Top of RECORDS TO PROCESS

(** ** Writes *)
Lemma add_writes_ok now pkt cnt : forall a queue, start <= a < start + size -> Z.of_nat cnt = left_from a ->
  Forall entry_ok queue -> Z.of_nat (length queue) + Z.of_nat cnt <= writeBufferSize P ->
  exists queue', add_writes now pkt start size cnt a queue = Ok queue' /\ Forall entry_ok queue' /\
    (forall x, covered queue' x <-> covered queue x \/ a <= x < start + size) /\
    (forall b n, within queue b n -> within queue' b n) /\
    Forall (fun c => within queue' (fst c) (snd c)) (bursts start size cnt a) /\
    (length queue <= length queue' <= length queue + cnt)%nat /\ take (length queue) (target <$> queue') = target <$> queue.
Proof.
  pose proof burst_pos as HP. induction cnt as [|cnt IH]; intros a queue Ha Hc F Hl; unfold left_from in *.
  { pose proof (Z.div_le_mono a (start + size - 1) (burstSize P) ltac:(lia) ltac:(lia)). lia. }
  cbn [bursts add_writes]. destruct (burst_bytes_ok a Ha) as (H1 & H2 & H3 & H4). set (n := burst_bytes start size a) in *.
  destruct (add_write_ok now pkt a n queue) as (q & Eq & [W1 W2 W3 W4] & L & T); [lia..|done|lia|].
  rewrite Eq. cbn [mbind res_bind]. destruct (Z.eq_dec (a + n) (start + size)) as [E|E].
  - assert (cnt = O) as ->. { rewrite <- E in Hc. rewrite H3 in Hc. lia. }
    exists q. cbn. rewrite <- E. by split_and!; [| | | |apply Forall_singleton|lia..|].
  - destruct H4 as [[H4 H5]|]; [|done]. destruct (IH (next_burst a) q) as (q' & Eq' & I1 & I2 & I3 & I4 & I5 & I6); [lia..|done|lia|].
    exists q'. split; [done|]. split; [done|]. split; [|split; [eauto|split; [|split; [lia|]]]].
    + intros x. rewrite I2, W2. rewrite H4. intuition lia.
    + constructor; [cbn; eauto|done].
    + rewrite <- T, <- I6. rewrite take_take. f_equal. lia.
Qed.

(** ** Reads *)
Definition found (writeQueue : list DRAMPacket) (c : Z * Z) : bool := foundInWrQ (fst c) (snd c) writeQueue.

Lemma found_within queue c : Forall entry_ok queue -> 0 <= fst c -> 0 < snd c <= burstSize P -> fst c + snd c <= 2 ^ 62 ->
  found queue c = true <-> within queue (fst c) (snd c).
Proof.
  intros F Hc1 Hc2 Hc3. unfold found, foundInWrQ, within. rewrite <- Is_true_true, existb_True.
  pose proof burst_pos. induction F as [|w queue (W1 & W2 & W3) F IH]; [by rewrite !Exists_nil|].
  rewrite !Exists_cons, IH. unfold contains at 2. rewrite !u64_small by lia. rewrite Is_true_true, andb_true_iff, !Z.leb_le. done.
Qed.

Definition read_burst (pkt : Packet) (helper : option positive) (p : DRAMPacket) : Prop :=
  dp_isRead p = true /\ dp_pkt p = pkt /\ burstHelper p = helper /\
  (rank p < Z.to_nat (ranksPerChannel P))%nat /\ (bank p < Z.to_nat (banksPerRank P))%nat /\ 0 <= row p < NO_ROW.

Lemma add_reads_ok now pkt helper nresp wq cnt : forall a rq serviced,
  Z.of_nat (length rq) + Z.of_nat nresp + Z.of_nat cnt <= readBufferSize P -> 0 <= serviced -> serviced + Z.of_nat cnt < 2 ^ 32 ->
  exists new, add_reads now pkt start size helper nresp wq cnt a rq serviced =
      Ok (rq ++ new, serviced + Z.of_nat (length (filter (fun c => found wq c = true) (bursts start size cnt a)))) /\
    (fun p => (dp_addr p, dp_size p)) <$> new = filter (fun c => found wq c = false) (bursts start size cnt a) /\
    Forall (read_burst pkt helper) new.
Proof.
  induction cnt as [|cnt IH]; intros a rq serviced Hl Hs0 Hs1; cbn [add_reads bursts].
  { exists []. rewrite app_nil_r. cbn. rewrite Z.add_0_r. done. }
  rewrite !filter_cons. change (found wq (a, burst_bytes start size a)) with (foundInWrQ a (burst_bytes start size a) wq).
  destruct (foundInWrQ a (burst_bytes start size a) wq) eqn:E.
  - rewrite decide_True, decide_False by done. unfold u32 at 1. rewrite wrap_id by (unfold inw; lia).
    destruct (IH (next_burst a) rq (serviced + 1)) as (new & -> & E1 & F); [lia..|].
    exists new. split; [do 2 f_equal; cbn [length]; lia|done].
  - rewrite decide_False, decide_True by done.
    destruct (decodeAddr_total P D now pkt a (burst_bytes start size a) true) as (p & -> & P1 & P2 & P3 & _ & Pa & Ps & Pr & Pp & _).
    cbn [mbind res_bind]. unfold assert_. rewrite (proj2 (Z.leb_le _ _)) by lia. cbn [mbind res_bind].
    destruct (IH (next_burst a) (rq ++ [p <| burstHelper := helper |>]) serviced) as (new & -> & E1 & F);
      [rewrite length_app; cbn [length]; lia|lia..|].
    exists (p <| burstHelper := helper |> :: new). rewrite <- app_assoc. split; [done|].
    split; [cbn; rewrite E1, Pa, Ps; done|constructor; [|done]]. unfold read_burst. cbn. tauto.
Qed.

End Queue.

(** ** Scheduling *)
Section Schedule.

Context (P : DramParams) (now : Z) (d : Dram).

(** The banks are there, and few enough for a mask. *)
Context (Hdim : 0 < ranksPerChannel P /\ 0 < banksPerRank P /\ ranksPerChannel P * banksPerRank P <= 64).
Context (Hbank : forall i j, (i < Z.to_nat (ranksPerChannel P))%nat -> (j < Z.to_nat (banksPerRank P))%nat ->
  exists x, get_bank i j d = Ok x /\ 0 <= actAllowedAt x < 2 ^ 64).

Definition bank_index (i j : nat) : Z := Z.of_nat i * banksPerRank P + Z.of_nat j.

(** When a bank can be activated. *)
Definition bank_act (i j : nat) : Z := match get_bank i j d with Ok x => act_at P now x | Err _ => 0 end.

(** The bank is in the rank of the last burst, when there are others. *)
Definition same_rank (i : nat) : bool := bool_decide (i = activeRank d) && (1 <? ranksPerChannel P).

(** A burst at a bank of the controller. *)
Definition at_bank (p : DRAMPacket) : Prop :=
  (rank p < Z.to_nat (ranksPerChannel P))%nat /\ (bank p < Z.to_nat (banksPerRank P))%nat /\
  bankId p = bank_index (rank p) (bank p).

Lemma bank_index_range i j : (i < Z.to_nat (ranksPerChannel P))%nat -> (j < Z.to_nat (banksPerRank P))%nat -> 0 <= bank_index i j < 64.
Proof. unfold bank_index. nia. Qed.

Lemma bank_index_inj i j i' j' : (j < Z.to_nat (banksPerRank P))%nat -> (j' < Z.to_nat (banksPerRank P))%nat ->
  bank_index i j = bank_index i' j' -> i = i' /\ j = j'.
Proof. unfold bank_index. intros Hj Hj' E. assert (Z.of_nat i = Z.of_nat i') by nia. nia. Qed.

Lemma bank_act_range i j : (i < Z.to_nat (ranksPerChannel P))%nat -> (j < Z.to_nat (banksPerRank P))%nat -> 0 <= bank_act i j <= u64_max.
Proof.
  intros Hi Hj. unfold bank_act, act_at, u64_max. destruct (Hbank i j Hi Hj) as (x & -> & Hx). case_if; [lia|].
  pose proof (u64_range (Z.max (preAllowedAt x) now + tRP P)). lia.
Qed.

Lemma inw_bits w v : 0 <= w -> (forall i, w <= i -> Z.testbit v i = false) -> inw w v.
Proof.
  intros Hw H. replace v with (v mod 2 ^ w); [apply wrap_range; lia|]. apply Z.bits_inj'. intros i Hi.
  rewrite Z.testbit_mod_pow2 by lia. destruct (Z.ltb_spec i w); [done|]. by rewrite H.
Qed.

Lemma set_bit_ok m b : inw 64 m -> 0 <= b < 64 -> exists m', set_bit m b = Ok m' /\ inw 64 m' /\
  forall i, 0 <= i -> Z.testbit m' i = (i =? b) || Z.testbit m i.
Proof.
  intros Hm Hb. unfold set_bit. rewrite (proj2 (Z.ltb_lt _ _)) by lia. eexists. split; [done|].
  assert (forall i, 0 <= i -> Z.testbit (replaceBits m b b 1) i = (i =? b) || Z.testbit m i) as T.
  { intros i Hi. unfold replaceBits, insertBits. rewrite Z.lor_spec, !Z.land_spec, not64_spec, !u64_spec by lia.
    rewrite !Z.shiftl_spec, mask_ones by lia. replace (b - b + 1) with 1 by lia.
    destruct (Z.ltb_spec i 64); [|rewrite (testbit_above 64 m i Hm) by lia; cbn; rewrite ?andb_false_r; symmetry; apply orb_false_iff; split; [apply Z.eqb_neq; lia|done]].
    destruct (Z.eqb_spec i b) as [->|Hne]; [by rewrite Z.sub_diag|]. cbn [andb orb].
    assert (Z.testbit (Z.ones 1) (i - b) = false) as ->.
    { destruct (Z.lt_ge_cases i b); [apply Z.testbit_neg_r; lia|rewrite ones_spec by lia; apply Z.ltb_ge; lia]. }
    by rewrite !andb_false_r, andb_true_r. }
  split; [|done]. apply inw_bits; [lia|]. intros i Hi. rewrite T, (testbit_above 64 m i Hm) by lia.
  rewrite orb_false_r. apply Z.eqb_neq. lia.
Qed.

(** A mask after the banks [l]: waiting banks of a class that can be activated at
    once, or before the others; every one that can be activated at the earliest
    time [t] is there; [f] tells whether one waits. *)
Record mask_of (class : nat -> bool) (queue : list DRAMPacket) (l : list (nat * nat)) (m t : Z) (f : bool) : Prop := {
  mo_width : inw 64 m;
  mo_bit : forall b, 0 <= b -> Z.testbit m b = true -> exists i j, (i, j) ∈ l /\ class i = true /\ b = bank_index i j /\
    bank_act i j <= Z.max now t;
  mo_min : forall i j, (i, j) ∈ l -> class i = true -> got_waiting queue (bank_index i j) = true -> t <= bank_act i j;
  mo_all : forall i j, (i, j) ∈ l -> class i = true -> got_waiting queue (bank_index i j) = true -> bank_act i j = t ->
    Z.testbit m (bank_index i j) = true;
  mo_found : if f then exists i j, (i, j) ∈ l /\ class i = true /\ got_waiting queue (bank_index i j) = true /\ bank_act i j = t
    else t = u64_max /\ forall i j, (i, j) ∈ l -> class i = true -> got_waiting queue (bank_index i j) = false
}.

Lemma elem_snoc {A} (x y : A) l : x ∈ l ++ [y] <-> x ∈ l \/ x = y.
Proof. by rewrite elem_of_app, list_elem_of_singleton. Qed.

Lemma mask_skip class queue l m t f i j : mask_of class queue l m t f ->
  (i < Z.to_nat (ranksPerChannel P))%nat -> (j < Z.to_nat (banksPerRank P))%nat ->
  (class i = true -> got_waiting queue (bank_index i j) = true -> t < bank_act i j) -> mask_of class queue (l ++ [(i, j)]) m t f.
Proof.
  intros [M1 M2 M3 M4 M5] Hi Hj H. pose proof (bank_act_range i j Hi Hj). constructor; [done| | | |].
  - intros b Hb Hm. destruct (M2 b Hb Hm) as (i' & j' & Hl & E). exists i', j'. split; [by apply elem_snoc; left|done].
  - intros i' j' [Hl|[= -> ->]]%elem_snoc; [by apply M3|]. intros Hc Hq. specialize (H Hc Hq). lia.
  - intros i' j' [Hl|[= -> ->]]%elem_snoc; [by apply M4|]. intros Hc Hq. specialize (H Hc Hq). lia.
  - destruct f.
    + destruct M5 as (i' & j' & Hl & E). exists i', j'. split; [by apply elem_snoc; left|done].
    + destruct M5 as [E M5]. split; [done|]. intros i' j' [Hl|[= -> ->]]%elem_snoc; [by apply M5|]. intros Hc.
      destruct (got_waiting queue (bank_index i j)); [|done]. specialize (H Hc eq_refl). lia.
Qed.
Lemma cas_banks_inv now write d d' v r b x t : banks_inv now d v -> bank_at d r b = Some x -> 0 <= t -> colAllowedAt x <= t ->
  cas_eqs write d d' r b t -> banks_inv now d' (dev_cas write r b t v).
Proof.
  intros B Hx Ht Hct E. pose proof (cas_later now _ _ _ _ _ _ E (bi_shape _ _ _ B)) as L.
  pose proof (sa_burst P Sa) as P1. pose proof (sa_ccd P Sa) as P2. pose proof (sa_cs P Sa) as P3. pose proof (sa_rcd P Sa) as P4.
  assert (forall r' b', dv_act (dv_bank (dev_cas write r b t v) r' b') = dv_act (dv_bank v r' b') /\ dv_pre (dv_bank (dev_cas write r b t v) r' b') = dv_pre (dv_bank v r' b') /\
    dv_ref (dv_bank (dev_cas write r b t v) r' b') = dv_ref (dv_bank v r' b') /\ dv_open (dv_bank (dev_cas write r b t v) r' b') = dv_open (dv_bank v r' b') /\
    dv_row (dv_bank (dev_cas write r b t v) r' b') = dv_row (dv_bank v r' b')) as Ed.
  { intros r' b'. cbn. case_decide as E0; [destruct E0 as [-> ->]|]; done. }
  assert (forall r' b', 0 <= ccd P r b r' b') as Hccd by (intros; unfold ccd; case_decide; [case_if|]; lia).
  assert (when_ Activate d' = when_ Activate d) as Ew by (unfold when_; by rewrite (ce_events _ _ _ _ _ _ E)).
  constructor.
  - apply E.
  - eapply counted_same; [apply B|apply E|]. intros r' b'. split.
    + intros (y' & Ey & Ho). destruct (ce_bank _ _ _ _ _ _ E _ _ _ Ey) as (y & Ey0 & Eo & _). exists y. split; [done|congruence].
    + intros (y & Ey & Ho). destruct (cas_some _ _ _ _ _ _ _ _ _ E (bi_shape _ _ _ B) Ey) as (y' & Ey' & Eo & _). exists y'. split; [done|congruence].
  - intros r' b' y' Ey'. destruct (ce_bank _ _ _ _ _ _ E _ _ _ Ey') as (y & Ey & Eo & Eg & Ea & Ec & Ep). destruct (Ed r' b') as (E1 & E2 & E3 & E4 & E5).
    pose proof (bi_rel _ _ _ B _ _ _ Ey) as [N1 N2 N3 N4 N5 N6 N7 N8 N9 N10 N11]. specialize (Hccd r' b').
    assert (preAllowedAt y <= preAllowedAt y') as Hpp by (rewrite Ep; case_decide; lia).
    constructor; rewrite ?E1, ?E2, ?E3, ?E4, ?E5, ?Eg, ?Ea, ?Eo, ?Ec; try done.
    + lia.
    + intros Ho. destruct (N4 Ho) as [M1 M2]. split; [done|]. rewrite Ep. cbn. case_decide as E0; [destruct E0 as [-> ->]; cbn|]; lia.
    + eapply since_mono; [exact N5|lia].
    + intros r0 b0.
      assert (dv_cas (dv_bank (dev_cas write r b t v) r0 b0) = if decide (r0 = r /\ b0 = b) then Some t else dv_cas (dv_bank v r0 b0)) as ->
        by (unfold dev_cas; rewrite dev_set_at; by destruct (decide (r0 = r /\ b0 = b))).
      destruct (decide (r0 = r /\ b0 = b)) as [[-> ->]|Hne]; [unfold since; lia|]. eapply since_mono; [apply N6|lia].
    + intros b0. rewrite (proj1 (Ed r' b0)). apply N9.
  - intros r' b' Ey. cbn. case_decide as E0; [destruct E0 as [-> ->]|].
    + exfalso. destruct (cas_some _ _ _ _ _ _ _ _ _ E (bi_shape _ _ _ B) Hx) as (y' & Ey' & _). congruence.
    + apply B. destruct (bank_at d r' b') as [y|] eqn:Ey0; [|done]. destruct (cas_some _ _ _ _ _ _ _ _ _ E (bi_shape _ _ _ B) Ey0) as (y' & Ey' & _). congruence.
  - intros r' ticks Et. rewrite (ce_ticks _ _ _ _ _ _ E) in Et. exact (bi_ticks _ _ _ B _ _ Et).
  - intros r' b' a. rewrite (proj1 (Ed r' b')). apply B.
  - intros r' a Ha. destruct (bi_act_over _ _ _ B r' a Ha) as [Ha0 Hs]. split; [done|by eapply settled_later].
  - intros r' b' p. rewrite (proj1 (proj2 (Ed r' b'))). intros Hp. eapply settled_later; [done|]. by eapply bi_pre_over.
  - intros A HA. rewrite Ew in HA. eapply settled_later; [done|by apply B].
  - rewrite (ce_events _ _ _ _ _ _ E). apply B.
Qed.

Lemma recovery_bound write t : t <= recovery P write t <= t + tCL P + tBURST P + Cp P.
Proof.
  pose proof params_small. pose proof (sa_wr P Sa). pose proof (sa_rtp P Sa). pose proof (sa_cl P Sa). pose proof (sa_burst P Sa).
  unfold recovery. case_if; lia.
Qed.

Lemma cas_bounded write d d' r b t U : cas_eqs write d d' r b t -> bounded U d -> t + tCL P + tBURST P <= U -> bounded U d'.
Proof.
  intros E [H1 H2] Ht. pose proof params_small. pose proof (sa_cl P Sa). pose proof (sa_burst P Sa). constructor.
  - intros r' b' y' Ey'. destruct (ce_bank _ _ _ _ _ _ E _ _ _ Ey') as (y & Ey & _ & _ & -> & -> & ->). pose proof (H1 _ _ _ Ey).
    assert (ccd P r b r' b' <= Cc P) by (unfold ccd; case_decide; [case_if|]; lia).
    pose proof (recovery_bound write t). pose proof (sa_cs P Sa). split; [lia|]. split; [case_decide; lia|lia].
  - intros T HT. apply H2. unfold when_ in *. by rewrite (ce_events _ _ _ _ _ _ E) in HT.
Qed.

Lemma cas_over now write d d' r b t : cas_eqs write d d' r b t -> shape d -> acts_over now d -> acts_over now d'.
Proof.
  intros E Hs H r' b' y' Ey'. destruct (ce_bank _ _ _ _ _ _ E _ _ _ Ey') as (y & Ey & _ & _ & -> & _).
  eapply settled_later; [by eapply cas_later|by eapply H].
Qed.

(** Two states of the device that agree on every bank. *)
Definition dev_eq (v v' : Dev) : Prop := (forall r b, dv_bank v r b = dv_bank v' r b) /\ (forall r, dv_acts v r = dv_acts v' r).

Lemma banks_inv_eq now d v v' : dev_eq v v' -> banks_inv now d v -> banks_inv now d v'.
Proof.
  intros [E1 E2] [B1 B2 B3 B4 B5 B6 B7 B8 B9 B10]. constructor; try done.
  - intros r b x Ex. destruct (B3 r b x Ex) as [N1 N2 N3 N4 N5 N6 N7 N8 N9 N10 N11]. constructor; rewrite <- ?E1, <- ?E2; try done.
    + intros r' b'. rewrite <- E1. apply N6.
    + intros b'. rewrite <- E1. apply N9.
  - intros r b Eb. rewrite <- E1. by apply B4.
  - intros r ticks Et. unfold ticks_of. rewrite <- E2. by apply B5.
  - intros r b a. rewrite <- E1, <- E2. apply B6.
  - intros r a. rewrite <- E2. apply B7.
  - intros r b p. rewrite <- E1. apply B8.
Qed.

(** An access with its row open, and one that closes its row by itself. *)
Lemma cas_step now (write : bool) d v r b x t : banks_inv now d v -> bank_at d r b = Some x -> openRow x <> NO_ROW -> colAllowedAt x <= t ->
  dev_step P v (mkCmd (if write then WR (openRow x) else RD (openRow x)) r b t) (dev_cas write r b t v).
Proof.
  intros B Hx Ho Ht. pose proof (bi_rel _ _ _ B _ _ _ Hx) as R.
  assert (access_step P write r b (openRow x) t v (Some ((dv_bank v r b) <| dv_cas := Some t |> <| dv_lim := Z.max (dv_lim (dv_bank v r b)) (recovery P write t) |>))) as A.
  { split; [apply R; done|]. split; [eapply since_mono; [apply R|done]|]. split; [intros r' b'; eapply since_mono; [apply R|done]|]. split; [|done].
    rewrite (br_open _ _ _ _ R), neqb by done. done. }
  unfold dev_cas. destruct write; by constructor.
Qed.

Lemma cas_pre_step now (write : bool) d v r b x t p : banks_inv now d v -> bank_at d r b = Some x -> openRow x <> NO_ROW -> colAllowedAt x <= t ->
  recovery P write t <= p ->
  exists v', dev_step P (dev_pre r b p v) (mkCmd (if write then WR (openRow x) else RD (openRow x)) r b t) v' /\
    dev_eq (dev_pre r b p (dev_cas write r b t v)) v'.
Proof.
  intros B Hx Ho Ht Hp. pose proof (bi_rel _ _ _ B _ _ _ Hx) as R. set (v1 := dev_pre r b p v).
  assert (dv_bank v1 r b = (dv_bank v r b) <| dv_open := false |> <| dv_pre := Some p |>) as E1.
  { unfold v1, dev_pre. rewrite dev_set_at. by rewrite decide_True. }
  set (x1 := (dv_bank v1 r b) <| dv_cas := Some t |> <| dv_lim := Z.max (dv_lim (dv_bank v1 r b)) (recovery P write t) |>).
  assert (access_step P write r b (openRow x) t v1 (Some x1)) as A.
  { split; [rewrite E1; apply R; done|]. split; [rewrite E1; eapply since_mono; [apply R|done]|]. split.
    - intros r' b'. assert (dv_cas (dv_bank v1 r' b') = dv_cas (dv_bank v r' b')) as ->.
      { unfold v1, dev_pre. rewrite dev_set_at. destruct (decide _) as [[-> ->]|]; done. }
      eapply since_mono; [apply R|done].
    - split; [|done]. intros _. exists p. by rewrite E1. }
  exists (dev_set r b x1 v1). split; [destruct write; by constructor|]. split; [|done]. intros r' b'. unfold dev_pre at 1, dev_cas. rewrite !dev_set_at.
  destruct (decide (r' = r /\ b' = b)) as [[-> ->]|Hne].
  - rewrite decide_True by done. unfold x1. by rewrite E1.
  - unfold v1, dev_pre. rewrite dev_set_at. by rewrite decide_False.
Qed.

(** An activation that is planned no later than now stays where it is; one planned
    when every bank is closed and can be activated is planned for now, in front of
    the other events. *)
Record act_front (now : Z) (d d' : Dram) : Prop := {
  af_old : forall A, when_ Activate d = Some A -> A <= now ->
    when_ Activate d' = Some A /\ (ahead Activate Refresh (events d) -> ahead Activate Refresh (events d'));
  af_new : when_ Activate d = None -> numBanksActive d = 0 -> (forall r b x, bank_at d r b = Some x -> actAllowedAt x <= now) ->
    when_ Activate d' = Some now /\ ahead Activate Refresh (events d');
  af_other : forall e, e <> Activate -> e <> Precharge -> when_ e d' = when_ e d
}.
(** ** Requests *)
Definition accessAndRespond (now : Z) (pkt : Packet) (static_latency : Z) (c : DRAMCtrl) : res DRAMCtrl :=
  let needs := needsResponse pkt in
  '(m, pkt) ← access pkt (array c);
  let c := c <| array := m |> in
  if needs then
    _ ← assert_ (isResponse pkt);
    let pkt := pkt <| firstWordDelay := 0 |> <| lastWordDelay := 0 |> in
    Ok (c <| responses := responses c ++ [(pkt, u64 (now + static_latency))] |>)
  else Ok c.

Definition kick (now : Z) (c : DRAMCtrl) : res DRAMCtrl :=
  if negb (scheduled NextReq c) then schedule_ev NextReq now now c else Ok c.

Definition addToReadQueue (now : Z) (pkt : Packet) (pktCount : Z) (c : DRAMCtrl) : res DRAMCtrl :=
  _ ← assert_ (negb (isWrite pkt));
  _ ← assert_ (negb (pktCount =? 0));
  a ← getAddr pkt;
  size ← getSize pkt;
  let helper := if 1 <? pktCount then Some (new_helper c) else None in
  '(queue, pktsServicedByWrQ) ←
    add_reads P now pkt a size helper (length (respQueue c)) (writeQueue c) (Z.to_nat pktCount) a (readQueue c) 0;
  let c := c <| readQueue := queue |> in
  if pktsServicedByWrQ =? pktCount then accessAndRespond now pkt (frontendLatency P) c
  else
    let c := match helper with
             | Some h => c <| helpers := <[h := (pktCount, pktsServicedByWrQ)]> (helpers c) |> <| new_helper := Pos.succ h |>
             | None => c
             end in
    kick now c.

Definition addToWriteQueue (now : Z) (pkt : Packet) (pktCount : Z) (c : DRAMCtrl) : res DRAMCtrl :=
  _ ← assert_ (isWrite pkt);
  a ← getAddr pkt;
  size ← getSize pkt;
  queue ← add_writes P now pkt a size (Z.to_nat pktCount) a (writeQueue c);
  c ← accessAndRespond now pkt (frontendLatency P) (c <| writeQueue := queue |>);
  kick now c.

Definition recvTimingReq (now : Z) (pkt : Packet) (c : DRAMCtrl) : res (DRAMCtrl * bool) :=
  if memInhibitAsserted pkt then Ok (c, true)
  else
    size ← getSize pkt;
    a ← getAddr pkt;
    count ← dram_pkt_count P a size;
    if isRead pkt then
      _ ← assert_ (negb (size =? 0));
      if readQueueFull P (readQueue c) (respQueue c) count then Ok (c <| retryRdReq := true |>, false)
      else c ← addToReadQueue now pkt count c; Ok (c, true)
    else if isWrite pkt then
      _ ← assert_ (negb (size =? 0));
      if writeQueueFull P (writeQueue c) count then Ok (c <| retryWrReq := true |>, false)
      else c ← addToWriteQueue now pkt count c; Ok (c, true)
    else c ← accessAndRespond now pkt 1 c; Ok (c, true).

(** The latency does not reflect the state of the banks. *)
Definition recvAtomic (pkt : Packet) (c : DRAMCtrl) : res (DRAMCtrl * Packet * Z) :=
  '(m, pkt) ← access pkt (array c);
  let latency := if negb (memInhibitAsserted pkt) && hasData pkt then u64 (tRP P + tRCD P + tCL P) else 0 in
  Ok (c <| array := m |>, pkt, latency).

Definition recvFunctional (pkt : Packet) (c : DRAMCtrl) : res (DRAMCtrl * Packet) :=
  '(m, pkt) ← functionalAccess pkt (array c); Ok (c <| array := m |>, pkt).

Bottom of RECORDS TO PROCESS

- **WHAT IS NEEDED**
Take the lines from the top of the data through the one that contains "(forall b n, within" and copy them exactly, leaving out every line after it.

- **FINISHED TASK**
(** ** Writes *)
Lemma add_writes_ok now pkt cnt : forall a queue, start <= a < start + size -> Z.of_nat cnt = left_from a ->
  Forall entry_ok queue -> Z.of_nat (length queue) + Z.of_nat cnt <= writeBufferSize P ->
  exists queue', add_writes now pkt start size cnt a queue = Ok queue' /\ Forall entry_ok queue' /\
    (forall x, covered queue' x <-> covered queue x \/ a <= x < start + size) /\
    (forall b n, within queue b n -> within queue' b n) /\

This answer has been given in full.